Thematically, I thought the through-line of these overlooked women restoring balance and retaking the land from these men who were poisoning their homes was satisfying. But getting to that point wasn't satisfying at all. Maybe with another episode or two we could have explored Danvers and Navarro's history deeper to better understand why these two for this case (not in a logistical way, but in a thematic way). Navarro I get somewhat, but Danvers really had nothing riding on solving the case aside from it being her job—which in real life should be enough to want to solve a case, but it's TV so there needs to be something richer beneath the surface.
They tried to give her character some depth but the stuff with her husband and son didn’t really lead anywhere. The stuff the with polar was just there to be ~weird~
This failed on a number of narrative levels. It’s thematically void 90% of the season then it’s spoon-fed during the climax. Really poorly executed, disastrous even, and as most people here have already noticed, most of the plot beats fall apart the instant you give them some thought. This was a disappointment but I still had to laugh at the shoehorned S1 references and the millionth time they show us the spiral symbol. The rushed backstory for Liz was especially laughable. Really—you’re going to reveal the protagonist as a grieving mother in the 11th hour? That’s the twist? Why not share this earlier?
i don’t think it went unmentioned either. holden’s name was brought up several times and we saw the same two or three flashback glimpses every episode. she just didn’t unload all of her feelings about it and want to talk about it until the finale where she almost died. of all of the thousands of issues to have with this pretty bad season of tv, that one seems pretty silly lol
We honest-to-god did not catch that lol. And I am not one to watch with my phone out, so I wasn’t distracted. It just wasn’t clear.
It’s ok. For the first few episodes I had no idea about the mine/poisoning the water. When it became more central to the story I was like where is this coming from
yeah the grieving mother stuff was brought up through out, that stuffed polar bear with the missing eye was holden's.
That was also something I almost missed lmao but I did have the thought “why would Navarro have that?” when it was placed on the bed
Knowledge retention issues by the viewer between weekly episode drops is not the show’s problem. Especially for something that’s only 6 episodes long.
Maybe not but probably a sign of a larger problem, that the main characters’ internal worlds were rarely explored in the script itself, disconnected from the primary conflict, and the show relied on these fleeting glimpses that seem airdropped in without context. I probably missed them because they’re weightless without context. Not well-executed at all.

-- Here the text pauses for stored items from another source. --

(** X1: a [Swap] that returns was given two indices within the slice;
    the result has the same elements and the same length, the elements
    at i and j have changed places and every other element is where it
    was. *)
Theorem Swap_exchanges :
  forall (yd yd' : YoloDSlice) (i j : Z),
    Swap yd i j = Ok yd' ->
    0 <= i < Len yd /\ 0 <= j < Len yd
    /\ Permutation yd yd'
    /\ Len yd' = Len yd
    /\ index yd' i = index yd j
    /\ index yd' j = index yd i
    /\ (forall k, k <> i -> k <> j -> index yd' k = index yd k).
Proof.
  intros yd yd' i j. unfold Swap.
  destruct (index yd j) as [b|] eqn:Ej; cbn [bind]; [|discriminate].
  destruct (index yd i) as [a|] eqn:Ei; cbn [bind]; [|discriminate].
  intros [= <-].
  destruct (index_nat _ _ _ Ei) as (n & -> & Hn & En).
  destruct (index_nat _ _ _ Ej) as (m & -> & Hm & Em).
  assert (List.length (setAt yd (Z.of_nat n) b) = List.length yd) as L1
      by now apply length_setAt.
  assert (List.length (setAt (setAt yd (Z.of_nat n) b) (Z.of_nat m) a) = List.length yd) as L2
      by (rewrite length_setAt; lia).
  assert (nth_error (setAt yd (Z.of_nat n) b) m = Some b) as E1.
  { rewrite nth_error_setAt by exact Hn. destruct (Nat.eqb_spec m n); auto. }
  unfold Len. rewrite L2. split; [lia|]. split; [lia|]. split; [|split; [reflexivity|]].
  - apply (Permutation_cons_inv (a := b)).
    rewrite <- (setAt_replace _ _ _ b En).
    symmetry. now apply setAt_replace.
  - split; [|split].
    + rewrite index_of_nth, nth_error_setAt by lia.
      destruct (Nat.eqb_spec n m) as [E|Hne].
      * subst m. congruence.
      * rewrite nth_error_setAt by exact Hn. now rewrite Nat.eqb_refl.
    + rewrite index_of_nth, nth_error_setAt by lia. now rewrite Nat.eqb_refl.
    + intros k Hki Hkj.
      destruct (Z.lt_ge_cases k 0) as [Hneg|Hpos].
      * rewrite !index_outside by lia. now rewrite L2.
      * rewrite <- (Z2Nat.id k) by lia. rewrite !index_of_nth, L2.
        rewrite nth_error_setAt by lia.
        destruct (Nat.eqb_spec (Z.to_nat k) m); [lia|].
        rewrite nth_error_setAt by exact Hn.
        destruct (Nat.eqb_spec (Z.to_nat k) n); [lia|]. reflexivity.
Qed.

‘Night Country’ Boss Issa López on Reviving ‘True Detective’ and Franchise’s Future: “We Will Know Very Shortly” True Detective Boss Dismisses Nic Pizzolatto After Night Country Success – The Hollywood Reporter
Not surprising. Finale had the highest ratings of the whole show I think, and viewership kept going up as the season went on, which I thought was surprising.

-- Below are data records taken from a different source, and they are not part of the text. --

(** C2.  As stated this fails on the store's [addVote].  On the mounted
    store [addVote] for ["x"] passes validation and leaves its submission
    outstanding with the voted set and the total as before: nothing is
    inserted or persisted before the submission settles, where the spec
    (and the repository's test "should add vote successfully") has the
    vote in the store right after the call.  When the submission is then
    rejected, the error carries no retry action. *)
Theorem C2_store_adds_the_vote_after_the_submission :
  let s := Store.state Sample.mounted in
  let called := Store.addVote_call 0 10 s "x" s in
  let failed := Store.addVote_settle 0 20 "x"
                  (Store.Rejected (Some "Network timeout")) (fst called) in
  (Store.hasVotedFor s "x" = false ∧ Store.canVote s = true)
  ∧ snd called = Some (Store.mkRequest "x" "s1" "anonymous")
  ∧ Store.hasVotedFor (fst called) "x" = false
  ∧ UserVoteState.totalVotes (Store.VotingState.userVoteState (fst called)) = 0
  ∧ AppError.retryAction <$> Store.VotingState.error failed = Some None.
Proof. vm_compute. done. Qed.
Lemma parse_build name value options header :
  cookie_name_ok name = true ->
  attributes_compatible name options = true ->
  Forall code_unit value ->
  buildCookie name value options = Ok header ->
  exists m, parseCookies (Some header) = Ok m /\ m !! name = Some value.
Proof.
  intros Hname Hopts Hvalue. unfold buildCookie.
  destruct (encodeURIComponent value) as [e|] eqn:He; cbn [bind]; [|done].
  intros Heq.
  assert (header = Array_join (js "; ") ((name ++ js "=" ++ e) :: options))
    as -> by congruence.
  clear Heq.
  pose proof (encode_units _ _ Hvalue He) as Hunits.
  pose proof (decode_encode _ _ Hvalue He) as Hdec.
  destruct (pair_key_value name e Hname Hunits) as [Hkey Hraw].
  destruct (cookie_name_ok_spec _ Hname) as (Hhd & H59 & _ & Hproto).
  destruct (uri_units_plain _ Hunits) as (He59 & _ & _).
  rewrite parseCookies_unfold, split_join.
  change (name ++ js "=" ++ e) with (name ++ 61 :: e).
  rewrite (String_split_none 59 (name ++ 61 :: e)).
  2:{ rewrite elem_of_app, elem_of_cons. intros [?|[?|?]]; done. }
  pose proof (attributes_parts _ _ Hopts) as Hparts.
  set (rest := flat_map _ options) in *.
  assert (Forall (fun q => cookie_key q <> name) rest
          /\ forallb part_decodable rest = true) as [Hother Hok].
  { clearbody rest. induction rest as [|q rest IH]; [by split|].
    simpl in Hparts. apply andb_true_iff in Hparts as [Hq Hrest].
    destruct (part_compatible_spec _ _ Hq) as [Hq1 Hq2].
    destruct (IH Hrest) as [IH1 IH2]. split; [by constructor|].
    simpl. by rewrite Hq2. }
  simpl. rewrite step_bind by (rewrite Hkey; by destruct Hhd as (?&?&->&_)).
  rewrite Hraw, Hdec, Hkey. simpl.
  destruct (proj1 (loop_ok (assign ∅ name value) rest) Hok) as [m Hm].
  exists m. split; [done|].
  rewrite (loop_lookup_other _ _ _ _ Hother Hm). by apply assign_lookup_eq.
Qed.
End BuildParse.

(** ** Well-formed strings *)

Section WellFormed.
Local Open Scope N_scope.

Lemma unescaped_not_surrogate c :
  unescaped c = true ->
  is_lead_surrogate c = false /\ is_trail_surrogate c = false.
Proof.
  intros H. apply unescaped_code_unit in H as Hc.
  unfold unescaped, is_alpha, is_digit, is_mark in H.
  unfold is_lead_surrogate, is_trail_surrogate.
  rewrite !andb_false_iff, !N.leb_gt.
  repeat (apply orb_prop in H; destruct H as [H|H]);
    repeat match goal with
      | H : _ && _ = true |- _ => apply andb_prop in H; destruct H
      | H : (_ <=? _) = true |- _ => apply N.leb_le in H
      | H : (_ =? _) = true |- _ => apply N.eqb_eq in H
      end; lia.
Qed.

Lemma encode_ok_bounded n : forall s,
  (length s <= n)%nat ->
  is_ok (encodeURIComponent s) = isWellFormed s.
Proof.
  induction n as [|n IH]; intros s Hlen.
  { destruct s; [done|simpl in Hlen; lia]. }
  destruct s as [|c s']; [done|]. simpl in Hlen. simpl.
  destruct (unescaped c) eqn:Hu.
  { destruct (unescaped_not_surrogate c Hu) as [-> ->]. simpl.
    rewrite <- (IH s') by lia. by destruct (encodeURIComponent s'). }
  destruct (is_lead_surrogate c).
  { destruct s' as [|d s'']; [done|].
    destruct (is_trail_surrogate d); [|done]. simpl.
    rewrite <- (IH s'') by (simpl in Hlen; lia).
    by destruct (encodeURIComponent s''). }
  destruct (is_trail_surrogate c); [done|]. simpl.
  rewrite <- (IH s') by lia. by destruct (encodeURIComponent s').
Qed.

Lemma encode_ok s : is_ok (encodeURIComponent s) = isWellFormed s.
Proof. by apply (encode_ok_bounded (length s)). Qed.

Lemma encode_well_formed s :
  isWellFormed s = true -> exists e, encodeURIComponent s = Ok e.
Proof.
  rewrite <- encode_ok. destruct (encodeURIComponent s); [eauto|done].
Qed.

ii don't think there was ever a scenario where they would have given it back to him but the franchise as a whole would be more interesting if it was treated as the anthology that it is and creative control shifted with each season
I’m just so confused by the critical reception of this thing. Like I don’t believe that they’d paid for positive reviews, but the final product really was messy and undeserving of it all. Why was it praised so highly?